### [Directions]
Show every line below where "buildCatalogEntries" can be found.

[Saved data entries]
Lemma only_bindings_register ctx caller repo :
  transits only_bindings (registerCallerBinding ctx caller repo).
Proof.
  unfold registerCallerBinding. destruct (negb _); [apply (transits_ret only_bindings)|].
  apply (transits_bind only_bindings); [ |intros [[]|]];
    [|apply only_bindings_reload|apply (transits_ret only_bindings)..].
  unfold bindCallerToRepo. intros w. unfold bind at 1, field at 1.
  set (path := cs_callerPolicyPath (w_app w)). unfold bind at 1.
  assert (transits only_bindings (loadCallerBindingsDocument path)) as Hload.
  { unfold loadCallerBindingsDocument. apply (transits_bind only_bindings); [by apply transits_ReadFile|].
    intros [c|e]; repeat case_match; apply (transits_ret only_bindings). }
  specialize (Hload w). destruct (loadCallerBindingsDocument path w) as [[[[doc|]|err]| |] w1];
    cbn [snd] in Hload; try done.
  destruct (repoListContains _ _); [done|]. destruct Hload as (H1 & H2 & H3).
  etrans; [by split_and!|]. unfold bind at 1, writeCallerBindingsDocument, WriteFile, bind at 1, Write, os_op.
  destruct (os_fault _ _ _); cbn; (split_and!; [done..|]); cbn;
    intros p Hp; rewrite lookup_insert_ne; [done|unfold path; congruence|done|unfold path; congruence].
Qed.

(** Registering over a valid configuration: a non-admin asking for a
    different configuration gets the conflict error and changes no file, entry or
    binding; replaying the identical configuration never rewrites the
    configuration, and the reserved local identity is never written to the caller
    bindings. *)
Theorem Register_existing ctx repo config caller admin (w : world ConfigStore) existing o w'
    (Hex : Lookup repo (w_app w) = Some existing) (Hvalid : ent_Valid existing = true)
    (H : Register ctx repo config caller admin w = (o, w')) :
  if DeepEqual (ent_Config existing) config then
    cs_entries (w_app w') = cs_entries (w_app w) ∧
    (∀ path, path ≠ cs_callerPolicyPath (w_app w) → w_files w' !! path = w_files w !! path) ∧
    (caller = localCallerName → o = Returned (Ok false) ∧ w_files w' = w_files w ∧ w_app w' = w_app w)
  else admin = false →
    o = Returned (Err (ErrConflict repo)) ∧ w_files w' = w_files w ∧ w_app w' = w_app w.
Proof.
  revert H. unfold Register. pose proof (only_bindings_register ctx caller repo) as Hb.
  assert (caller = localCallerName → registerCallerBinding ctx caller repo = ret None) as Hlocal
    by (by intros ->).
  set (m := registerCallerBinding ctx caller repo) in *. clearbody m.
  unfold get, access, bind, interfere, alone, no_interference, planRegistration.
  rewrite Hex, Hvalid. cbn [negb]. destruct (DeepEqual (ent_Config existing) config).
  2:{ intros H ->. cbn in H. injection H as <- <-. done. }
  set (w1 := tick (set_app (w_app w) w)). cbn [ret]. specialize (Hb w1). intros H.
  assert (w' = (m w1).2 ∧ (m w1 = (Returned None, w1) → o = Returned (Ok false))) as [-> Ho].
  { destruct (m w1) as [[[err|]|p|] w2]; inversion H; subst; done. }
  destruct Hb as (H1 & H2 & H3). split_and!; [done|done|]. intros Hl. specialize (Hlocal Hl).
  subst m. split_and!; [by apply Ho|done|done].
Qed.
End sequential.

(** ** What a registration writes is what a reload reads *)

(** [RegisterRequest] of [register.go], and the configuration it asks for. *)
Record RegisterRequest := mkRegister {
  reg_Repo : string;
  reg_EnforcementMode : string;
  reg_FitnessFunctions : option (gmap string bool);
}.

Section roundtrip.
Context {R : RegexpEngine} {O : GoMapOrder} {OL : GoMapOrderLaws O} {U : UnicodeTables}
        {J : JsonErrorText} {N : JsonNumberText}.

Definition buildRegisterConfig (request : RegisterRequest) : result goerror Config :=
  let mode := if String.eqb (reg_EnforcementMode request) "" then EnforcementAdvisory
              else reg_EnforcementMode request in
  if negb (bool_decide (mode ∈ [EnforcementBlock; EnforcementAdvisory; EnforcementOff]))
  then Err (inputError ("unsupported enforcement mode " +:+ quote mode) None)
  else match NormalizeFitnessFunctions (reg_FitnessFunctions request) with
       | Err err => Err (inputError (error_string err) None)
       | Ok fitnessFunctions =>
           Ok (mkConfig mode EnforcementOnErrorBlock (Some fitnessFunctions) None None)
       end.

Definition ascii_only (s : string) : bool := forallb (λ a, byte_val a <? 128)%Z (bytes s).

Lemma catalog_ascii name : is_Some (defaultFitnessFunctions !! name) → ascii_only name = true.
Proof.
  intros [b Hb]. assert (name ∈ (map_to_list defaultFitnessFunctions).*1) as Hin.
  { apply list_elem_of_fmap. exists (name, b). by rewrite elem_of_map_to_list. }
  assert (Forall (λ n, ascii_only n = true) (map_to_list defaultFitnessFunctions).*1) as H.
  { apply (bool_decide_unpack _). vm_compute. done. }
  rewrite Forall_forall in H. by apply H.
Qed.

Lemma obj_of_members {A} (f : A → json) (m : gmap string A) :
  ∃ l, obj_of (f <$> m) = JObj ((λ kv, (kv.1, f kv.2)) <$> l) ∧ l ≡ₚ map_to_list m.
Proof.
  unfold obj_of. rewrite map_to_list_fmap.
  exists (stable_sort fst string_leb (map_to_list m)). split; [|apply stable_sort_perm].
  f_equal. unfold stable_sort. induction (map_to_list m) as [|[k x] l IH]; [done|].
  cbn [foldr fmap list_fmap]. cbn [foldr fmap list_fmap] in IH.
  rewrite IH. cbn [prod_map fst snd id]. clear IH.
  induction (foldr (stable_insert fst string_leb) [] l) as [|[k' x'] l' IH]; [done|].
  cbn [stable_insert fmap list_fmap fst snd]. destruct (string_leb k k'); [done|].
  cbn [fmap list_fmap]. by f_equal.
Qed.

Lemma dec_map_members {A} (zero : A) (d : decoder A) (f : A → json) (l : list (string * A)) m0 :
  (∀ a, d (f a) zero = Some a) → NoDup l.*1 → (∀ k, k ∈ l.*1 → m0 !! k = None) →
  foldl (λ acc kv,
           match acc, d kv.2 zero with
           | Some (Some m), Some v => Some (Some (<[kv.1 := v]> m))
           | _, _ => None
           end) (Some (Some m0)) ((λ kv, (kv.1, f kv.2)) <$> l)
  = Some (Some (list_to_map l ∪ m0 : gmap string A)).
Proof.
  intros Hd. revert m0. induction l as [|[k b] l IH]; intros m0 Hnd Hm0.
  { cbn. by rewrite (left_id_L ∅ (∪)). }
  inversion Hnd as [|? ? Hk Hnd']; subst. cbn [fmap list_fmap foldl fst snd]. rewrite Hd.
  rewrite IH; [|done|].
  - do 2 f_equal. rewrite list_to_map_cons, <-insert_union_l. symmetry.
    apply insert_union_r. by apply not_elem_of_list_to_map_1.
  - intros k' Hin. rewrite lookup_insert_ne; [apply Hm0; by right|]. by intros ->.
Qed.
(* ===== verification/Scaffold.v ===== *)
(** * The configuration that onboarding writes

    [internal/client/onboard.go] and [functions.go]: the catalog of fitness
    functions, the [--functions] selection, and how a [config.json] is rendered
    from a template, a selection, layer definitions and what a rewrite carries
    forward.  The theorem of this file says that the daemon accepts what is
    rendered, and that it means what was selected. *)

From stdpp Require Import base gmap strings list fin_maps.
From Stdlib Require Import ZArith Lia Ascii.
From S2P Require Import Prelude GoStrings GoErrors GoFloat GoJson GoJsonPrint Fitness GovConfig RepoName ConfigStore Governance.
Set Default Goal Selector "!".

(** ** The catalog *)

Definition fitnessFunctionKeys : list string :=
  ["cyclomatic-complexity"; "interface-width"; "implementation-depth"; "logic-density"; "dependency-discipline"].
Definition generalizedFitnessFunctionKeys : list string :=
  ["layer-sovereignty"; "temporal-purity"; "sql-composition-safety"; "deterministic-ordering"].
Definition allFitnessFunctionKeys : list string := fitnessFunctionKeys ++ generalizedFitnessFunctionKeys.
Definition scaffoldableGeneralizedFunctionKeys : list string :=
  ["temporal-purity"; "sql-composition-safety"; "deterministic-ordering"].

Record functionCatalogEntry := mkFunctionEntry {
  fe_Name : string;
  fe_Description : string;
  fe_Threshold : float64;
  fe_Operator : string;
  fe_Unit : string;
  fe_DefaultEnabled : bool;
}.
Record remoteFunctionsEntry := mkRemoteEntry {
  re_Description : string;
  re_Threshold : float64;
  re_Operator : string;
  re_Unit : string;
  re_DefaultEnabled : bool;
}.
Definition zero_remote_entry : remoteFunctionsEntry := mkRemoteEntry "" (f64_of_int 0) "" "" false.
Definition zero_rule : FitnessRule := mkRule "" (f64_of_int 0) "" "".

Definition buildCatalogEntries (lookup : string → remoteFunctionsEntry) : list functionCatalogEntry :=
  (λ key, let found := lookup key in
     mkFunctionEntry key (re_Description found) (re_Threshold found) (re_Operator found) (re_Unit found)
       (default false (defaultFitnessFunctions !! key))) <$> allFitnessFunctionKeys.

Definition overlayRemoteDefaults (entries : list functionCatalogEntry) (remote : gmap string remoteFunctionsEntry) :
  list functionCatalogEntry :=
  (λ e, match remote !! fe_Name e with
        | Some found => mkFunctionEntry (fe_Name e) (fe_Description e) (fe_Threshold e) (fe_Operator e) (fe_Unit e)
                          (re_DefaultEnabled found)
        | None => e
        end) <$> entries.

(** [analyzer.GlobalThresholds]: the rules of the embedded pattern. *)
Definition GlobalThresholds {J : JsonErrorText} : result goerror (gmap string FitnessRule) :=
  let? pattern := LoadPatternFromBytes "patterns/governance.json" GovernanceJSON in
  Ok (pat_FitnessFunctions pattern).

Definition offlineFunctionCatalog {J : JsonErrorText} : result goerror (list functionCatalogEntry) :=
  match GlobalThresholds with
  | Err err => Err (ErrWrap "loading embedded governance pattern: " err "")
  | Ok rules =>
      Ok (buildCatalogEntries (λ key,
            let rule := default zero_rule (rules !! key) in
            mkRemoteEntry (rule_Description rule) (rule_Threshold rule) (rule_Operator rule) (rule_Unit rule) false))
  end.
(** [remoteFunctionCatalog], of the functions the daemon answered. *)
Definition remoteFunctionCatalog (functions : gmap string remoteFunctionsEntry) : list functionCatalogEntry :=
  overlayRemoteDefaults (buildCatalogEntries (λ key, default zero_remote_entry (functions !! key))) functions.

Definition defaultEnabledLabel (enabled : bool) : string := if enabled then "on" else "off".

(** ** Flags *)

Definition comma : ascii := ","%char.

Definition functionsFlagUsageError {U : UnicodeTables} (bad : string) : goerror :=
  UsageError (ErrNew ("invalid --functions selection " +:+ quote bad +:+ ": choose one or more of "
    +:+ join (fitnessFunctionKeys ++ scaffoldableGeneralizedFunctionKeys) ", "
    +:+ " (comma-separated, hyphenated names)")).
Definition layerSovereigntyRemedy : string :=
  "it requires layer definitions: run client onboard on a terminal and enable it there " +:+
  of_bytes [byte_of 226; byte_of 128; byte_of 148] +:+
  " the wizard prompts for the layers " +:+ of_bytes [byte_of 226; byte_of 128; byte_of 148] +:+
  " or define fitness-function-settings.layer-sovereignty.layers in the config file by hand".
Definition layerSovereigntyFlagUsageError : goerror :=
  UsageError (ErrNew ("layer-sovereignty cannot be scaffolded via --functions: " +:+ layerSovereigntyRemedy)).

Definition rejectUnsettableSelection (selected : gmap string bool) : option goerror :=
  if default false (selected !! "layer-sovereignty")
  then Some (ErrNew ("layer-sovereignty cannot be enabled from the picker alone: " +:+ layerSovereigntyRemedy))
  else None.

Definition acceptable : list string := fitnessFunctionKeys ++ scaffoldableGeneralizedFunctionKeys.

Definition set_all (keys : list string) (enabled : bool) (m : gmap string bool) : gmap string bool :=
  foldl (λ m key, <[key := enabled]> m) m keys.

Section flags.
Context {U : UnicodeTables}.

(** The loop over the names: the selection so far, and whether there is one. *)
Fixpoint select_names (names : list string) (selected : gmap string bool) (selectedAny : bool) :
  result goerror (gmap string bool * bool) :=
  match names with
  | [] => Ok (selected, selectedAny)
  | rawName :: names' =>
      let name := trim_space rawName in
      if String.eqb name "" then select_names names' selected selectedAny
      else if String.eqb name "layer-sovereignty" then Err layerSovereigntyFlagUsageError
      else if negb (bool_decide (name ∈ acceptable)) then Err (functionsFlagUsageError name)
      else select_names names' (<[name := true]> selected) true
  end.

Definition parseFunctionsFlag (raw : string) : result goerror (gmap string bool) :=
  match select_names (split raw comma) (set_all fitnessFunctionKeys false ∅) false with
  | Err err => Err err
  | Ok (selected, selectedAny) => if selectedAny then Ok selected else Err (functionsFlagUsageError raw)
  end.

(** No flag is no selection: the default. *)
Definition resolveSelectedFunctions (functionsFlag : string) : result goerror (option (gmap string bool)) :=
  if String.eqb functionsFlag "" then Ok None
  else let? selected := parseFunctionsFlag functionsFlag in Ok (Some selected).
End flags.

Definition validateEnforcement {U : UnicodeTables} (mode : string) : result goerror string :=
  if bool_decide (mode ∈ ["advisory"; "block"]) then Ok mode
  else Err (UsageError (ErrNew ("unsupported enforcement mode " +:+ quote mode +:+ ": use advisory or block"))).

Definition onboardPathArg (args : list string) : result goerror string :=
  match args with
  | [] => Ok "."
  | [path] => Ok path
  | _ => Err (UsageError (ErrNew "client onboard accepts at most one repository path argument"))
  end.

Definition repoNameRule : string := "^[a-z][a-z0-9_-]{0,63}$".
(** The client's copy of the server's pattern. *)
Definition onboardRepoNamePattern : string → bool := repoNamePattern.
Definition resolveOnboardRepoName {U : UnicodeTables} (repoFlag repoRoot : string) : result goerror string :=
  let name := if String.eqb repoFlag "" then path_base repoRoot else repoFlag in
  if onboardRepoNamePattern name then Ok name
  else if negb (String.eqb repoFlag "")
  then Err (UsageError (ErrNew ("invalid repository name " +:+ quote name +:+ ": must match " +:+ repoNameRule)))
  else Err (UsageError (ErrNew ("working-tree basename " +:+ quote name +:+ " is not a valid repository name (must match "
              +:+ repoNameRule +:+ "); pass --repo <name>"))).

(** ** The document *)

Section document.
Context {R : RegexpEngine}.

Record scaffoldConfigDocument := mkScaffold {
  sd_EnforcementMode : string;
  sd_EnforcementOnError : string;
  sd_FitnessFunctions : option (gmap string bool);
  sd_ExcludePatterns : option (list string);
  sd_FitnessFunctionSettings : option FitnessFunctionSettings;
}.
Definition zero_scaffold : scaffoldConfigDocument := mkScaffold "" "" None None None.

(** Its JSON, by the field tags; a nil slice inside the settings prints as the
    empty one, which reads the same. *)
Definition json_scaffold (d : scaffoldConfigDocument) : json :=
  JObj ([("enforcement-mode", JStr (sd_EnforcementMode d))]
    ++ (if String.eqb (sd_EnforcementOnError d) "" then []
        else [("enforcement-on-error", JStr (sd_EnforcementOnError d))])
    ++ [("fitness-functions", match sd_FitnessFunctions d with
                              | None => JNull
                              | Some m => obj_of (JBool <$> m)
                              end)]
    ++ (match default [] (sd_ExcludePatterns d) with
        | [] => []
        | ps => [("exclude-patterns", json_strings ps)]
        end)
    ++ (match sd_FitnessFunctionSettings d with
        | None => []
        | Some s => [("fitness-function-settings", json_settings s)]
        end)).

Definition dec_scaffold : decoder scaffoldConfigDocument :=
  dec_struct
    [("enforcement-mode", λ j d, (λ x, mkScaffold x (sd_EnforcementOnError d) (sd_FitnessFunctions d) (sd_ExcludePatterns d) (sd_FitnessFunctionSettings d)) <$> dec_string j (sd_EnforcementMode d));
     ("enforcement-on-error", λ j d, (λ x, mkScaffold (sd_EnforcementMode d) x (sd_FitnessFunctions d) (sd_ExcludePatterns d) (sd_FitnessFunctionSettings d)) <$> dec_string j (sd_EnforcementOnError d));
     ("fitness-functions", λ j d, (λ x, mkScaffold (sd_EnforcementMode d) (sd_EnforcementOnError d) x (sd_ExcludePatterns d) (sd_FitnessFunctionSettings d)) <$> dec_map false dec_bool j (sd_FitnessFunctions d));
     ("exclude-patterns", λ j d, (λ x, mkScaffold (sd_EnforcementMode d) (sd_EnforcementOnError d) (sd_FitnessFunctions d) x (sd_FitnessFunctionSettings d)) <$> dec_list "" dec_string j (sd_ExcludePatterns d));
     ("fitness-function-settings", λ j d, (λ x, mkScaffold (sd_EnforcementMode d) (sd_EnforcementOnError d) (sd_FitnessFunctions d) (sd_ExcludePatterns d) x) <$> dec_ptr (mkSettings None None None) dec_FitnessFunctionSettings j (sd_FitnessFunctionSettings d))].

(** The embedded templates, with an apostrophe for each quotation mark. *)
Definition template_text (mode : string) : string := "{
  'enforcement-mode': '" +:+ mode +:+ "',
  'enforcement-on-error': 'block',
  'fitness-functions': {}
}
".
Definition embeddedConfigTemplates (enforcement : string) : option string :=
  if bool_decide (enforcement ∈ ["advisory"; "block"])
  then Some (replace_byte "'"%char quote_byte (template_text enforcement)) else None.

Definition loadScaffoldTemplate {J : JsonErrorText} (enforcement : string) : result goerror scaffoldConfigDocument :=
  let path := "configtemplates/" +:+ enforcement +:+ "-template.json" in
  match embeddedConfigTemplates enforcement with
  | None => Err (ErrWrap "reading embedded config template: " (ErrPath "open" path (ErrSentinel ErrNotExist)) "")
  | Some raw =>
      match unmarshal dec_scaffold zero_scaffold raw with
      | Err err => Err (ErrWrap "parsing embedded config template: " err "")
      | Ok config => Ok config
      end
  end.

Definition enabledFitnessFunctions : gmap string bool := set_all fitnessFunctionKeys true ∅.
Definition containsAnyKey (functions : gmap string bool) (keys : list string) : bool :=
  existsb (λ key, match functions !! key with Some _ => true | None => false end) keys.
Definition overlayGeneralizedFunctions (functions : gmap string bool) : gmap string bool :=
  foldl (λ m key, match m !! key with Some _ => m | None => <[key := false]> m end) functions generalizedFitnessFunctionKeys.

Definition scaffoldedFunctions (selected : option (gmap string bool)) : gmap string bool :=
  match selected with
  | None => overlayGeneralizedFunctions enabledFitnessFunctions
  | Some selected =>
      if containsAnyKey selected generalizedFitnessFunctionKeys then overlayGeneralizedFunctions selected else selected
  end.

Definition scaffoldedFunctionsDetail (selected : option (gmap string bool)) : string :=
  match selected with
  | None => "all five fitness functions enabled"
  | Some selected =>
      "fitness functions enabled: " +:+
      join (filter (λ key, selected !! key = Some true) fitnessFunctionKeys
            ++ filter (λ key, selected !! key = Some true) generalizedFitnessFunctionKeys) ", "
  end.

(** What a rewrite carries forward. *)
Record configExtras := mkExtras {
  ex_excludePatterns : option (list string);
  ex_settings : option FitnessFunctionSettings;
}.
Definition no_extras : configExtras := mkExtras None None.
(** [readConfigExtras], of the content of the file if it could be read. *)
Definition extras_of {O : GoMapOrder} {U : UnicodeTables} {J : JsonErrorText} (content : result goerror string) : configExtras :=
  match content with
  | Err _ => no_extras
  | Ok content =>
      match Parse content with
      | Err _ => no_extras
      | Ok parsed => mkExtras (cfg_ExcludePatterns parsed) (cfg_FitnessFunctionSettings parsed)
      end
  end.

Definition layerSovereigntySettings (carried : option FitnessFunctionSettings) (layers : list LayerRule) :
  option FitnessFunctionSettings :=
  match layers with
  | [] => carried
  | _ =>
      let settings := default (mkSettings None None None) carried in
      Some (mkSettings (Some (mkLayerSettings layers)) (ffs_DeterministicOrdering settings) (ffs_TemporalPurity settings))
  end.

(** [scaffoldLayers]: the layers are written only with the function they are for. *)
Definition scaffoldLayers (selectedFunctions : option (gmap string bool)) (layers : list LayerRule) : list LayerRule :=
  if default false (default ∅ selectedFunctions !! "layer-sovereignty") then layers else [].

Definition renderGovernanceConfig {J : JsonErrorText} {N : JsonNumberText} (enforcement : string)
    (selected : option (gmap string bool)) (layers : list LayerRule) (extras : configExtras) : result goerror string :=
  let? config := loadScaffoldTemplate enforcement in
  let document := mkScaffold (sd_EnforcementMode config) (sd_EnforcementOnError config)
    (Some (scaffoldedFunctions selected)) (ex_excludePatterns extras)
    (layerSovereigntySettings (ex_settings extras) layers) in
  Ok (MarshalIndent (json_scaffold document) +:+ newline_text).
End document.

### [Response below]
Definition buildCatalogEntries (lookup : string → remoteFunctionsEntry) : list functionCatalogEntry :=
      Ok (buildCatalogEntries (λ key,
  overlayRemoteDefaults (buildCatalogEntries (λ key, default zero_remote_entry (functions !! key))) functions.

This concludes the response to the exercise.